* _TASK BRIEF_
Would you reproduce exactly the lines below from the one holding "Declare Scope mesh_scope." through the one holding "Create Rewrite HintDb mesh.", inclusive, and no others?

(Stored data)
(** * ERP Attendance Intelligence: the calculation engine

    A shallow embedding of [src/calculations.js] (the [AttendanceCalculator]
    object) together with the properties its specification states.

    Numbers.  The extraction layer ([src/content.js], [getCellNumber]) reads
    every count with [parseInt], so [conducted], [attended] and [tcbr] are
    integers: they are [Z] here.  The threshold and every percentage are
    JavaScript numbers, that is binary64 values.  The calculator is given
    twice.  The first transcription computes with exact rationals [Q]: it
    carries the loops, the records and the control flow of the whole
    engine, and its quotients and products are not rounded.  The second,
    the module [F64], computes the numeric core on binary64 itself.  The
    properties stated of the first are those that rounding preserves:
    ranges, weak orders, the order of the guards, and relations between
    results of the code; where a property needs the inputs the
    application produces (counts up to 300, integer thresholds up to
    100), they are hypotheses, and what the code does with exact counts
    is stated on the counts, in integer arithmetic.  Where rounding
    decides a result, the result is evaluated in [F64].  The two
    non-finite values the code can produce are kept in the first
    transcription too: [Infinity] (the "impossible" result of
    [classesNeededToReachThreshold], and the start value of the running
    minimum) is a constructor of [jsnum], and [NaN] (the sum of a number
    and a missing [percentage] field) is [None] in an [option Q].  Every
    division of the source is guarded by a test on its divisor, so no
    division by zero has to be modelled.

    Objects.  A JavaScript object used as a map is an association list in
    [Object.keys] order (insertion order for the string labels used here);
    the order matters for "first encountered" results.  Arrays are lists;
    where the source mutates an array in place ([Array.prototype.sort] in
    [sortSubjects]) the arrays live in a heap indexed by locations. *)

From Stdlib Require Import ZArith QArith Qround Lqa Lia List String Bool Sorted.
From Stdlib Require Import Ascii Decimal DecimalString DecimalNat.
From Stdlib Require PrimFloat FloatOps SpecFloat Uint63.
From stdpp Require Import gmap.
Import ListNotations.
--
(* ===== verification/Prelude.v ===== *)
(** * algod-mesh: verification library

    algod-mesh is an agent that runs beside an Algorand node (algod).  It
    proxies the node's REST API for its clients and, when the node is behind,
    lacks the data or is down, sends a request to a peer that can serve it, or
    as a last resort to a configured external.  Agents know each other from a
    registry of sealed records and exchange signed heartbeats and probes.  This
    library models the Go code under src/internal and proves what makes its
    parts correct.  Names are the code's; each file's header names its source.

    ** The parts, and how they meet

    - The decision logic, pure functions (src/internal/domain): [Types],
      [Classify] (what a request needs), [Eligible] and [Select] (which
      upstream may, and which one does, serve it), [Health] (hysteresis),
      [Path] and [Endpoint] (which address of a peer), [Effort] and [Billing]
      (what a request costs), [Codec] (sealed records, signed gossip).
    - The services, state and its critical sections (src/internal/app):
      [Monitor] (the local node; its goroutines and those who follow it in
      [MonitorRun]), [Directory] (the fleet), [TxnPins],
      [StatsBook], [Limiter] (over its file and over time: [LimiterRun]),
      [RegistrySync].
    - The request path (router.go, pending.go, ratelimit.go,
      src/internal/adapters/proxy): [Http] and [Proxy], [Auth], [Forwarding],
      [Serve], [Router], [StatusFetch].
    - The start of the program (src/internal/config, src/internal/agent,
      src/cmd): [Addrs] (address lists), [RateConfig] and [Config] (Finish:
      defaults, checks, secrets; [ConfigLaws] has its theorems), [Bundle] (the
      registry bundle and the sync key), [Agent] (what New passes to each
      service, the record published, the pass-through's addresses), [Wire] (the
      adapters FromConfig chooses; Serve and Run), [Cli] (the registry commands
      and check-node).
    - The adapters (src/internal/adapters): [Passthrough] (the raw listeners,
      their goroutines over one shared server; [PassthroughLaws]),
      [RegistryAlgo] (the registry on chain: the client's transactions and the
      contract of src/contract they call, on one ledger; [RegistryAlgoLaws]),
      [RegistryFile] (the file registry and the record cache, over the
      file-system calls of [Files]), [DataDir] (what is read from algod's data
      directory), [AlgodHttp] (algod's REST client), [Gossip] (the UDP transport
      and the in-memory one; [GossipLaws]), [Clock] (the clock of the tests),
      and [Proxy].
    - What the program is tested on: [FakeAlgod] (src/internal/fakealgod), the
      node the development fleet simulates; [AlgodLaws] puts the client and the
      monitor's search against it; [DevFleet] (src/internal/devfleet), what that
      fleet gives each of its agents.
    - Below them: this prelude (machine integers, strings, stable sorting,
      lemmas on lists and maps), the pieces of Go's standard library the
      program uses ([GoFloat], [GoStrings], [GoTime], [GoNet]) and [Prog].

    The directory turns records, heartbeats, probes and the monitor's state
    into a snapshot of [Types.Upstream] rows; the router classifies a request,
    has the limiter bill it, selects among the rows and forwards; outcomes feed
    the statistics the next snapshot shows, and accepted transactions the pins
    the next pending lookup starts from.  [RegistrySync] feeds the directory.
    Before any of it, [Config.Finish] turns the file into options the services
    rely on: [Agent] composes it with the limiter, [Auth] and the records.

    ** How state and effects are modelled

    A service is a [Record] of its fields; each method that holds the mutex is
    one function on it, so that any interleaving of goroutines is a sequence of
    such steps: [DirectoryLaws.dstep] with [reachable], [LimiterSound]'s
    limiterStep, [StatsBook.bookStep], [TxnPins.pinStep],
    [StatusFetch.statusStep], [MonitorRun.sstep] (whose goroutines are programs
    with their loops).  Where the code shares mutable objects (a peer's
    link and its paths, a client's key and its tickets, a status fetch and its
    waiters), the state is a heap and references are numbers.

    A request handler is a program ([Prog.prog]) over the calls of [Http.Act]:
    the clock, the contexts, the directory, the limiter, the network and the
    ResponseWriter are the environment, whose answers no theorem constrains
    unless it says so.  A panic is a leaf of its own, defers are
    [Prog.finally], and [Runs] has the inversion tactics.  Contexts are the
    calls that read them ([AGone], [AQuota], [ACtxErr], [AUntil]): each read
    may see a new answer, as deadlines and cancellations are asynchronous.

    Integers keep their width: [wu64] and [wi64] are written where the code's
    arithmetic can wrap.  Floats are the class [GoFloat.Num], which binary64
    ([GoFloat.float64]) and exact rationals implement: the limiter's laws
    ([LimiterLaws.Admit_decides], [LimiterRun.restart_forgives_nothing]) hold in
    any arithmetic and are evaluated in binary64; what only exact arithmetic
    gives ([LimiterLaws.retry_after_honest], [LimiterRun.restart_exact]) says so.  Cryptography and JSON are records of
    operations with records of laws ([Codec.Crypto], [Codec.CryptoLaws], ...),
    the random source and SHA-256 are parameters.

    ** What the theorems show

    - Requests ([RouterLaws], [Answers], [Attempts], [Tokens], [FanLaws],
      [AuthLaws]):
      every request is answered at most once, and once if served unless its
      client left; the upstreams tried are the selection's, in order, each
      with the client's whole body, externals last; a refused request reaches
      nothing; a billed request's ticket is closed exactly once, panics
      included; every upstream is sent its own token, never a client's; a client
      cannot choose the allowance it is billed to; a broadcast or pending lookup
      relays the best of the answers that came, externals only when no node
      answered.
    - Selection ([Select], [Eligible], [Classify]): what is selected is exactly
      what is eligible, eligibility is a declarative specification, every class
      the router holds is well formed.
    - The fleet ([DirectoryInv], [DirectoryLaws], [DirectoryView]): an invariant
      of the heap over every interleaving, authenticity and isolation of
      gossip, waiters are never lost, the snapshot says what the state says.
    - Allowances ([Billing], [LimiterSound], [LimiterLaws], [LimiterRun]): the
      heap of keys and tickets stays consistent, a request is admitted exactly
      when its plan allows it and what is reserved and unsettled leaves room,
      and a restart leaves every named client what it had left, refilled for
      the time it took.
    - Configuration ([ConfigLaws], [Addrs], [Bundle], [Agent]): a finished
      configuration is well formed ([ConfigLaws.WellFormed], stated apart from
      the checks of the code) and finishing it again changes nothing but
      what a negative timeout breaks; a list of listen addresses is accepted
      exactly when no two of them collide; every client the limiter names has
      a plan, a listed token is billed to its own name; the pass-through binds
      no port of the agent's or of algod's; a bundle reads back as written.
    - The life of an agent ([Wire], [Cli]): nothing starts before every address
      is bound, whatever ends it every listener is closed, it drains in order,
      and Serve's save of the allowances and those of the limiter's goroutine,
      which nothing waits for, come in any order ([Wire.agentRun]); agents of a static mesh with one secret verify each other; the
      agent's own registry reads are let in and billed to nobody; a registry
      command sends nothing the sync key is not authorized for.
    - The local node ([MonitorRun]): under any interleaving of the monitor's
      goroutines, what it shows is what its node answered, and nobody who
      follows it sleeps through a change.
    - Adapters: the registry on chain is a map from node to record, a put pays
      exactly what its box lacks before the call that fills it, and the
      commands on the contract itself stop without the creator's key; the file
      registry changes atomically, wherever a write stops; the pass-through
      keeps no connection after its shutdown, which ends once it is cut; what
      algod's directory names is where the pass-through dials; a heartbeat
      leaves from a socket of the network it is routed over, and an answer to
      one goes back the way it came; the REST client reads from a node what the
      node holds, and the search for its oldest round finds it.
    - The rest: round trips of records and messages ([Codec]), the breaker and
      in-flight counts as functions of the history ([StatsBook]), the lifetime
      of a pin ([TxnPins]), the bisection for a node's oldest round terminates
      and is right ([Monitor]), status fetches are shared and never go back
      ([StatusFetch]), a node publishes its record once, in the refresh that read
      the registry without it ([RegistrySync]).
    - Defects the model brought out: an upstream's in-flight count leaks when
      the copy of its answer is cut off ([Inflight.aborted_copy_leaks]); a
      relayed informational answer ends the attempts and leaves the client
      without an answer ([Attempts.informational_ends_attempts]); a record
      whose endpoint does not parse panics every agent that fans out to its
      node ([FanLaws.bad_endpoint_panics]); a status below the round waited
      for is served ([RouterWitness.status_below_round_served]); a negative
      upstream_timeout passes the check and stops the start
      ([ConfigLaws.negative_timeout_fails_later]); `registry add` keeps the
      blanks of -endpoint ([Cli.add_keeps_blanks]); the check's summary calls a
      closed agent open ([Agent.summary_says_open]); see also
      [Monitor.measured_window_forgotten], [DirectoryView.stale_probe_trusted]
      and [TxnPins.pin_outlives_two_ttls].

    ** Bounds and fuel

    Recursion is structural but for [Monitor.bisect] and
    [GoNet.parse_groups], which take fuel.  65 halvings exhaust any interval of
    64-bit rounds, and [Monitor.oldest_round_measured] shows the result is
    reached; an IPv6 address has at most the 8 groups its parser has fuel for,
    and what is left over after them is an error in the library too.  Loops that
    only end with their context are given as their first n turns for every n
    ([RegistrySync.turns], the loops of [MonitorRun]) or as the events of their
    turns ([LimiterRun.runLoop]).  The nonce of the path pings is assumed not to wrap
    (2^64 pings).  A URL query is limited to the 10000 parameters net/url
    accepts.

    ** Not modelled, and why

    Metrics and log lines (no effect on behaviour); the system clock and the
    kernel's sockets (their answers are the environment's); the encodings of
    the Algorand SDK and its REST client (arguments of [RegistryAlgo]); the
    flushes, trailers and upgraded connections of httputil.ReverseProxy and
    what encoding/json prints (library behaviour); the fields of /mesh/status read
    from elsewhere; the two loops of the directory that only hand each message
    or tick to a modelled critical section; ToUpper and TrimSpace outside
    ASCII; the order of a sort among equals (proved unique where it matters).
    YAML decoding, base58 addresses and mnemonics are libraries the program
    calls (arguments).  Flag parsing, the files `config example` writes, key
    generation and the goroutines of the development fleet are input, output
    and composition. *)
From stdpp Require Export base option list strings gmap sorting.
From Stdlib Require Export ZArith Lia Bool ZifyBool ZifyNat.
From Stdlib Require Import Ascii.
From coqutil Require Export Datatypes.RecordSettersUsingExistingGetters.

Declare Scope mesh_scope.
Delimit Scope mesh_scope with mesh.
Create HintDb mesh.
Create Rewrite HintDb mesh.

* _EXPECTED ANSWER_
Declare Scope mesh_scope.
Delimit Scope mesh_scope with mesh.
Create HintDb mesh.
Create Rewrite HintDb mesh.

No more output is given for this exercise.